A couple of weeks ago, I wrote about how Smoke’s best friend in his kindergarten class moved away suddenly. The week after he left, I talked to Smoke about it indirectly, by asking him each evening who he played with at recess. He seemed to be coping by reconnecting with old friends, and making a few new ones, though none of his recess friends were in his classroom.

By the end of week two, I figured we were over the hump. I figured that, but I didn’t want to push too hard. And then Saturday evening, as Smoke was getting out of the bath and drying off, he was giggling over some remembered joke that Jeremy had made. Like most kindergarten jokes relayed secondhand, I couldn’t follow it.  Smoke seemed surprised by his own memory of Jeremy, and a pained look crossed his face.

“Every time I think of Jeremy I almost cry,” he told me. He was almost crying.

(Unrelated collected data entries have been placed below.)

(** A stable sort, position by position: never inverted, and elements the
    comparator does not separate stand as they did in the input. *)
Lemma stable_sort_stable {A} (lt : A -> A -> bool) `{!StrictWeak lt} (R : A -> A -> Prop) (l : list A) :
  StronglySorted R l ->
  StronglySorted (fun a b => not_after lt a b /\ (lt a b = false -> R a b)) (stable_sort lt l).
Proof.
  unfold not_after. induction 1 as [|x l Hs IH Hx]; simpl; [constructor|].
  rewrite <- (stable_sort_perm lt l) in Hx. clear Hs. revert IH Hx.
  induction (stable_sort lt l) as [|y l' IHl]; intros Hs Hx; simpl; [repeat constructor|].
  apply Forall_cons in Hx as [Hxy Hx]. apply StronglySorted_inv in Hs as [Hs Hy].
  destruct (lt y x) eqn:E.
  - constructor; [by apply IHl|]. rewrite insert_stable_perm.
    constructor; [|done]. split; [by apply sw_asym | congruence].
  - constructor; [by constructor|]. constructor; [done|].
    rewrite Forall_forall in Hy, Hx |- *. intros z Hz. split; [|by auto].
    by apply (sw_negtrans x y z E), Hy.
Qed.

#[export] Instance flip_strict_weak {A B} (lt : B -> B -> bool) (f : A -> B) `{!StrictWeak lt} :
  StrictWeak (fun a b => lt (f b) (f a)).
Proof.
  split; intros *; [apply sw_asym|]. intros H1 H2. exact (sw_negtrans _ _ _ H2 H1).
Qed.

Lemma StronglySorted_Forall2 {A B} (P : A -> B -> Prop) (R : A -> A -> Prop) (R' : B -> B -> Prop) l l' :
  Forall2 P l l' -> StronglySorted R l ->
  (forall a a' b b', P a a' -> P b b' -> R a b -> R' a' b') -> StronglySorted R' l'.
Proof.
  intros HP Hs HR. revert Hs. induction HP as [|a a' l l' Ha Hl IH]; intros Hs; [constructor|].
  apply StronglySorted_inv in Hs as [Hs Hf]. constructor; [by apply IH|].
  clear IH Hs. induction Hl as [|b b' l l' Hb Hl IH]; [constructor|].
  apply Forall_cons in Hf as [Hab Hf]. constructor; [by eapply HR | by apply IH].
Qed.

Lemma seq_split i n : (i < n)%nat -> seq 0 n = seq 0 i ++ i :: seq (S i) (n - S i).
Proof.
  intros Hi. replace n with (i + S (n - S i))%nat at 1 by lia. by rewrite seq_app.
Qed.

Lemma StronglySorted_filter_seq (P : nat -> Prop) `{forall x, Decision (P x)} a n :
  StronglySorted lt (filter P (seq a n)).
Proof.
  revert a. induction n as [|n IH]; intros a; [constructor|]. cbn [seq]. rewrite filter_cons.
  case_decide; [|done]. constructor; [done|]. apply Forall_forall.
  intros x [_ Hx]%list_elem_of_filter. apply elem_of_seq in Hx. lia.
Qed.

“I can see that,” I told him. I wanted to fix it. “Do you want me to see if I can find his phone number? Or would you rather I focus on making play dates with new friends?” I asked. Getting Jeremy’s phone number felt like a long shot. For all I know they’ve moved to Tennessee. Besides that, I had called Jeremy’s mom once before to invite him to Smoke’s birthday party. She wasn’t especially friendly, and just as we were hanging up I heard a male voice in the background shout “Who was that?”  I was hoping Smoke would opt for the latter.

“How about you focus on both?” Smoke asked. For a moment I thought he was brightening. I hung up his towel as he pulled on his skivvies. But as we walked towards his bedroom, the tears returned. “I feel like all that I have left of Jeremy is a memory.”

Seriously? I have no idea where he learned to talk like that. I scoured my brain trying to come up with Lifetime movies I might have inadvertently exposed him to.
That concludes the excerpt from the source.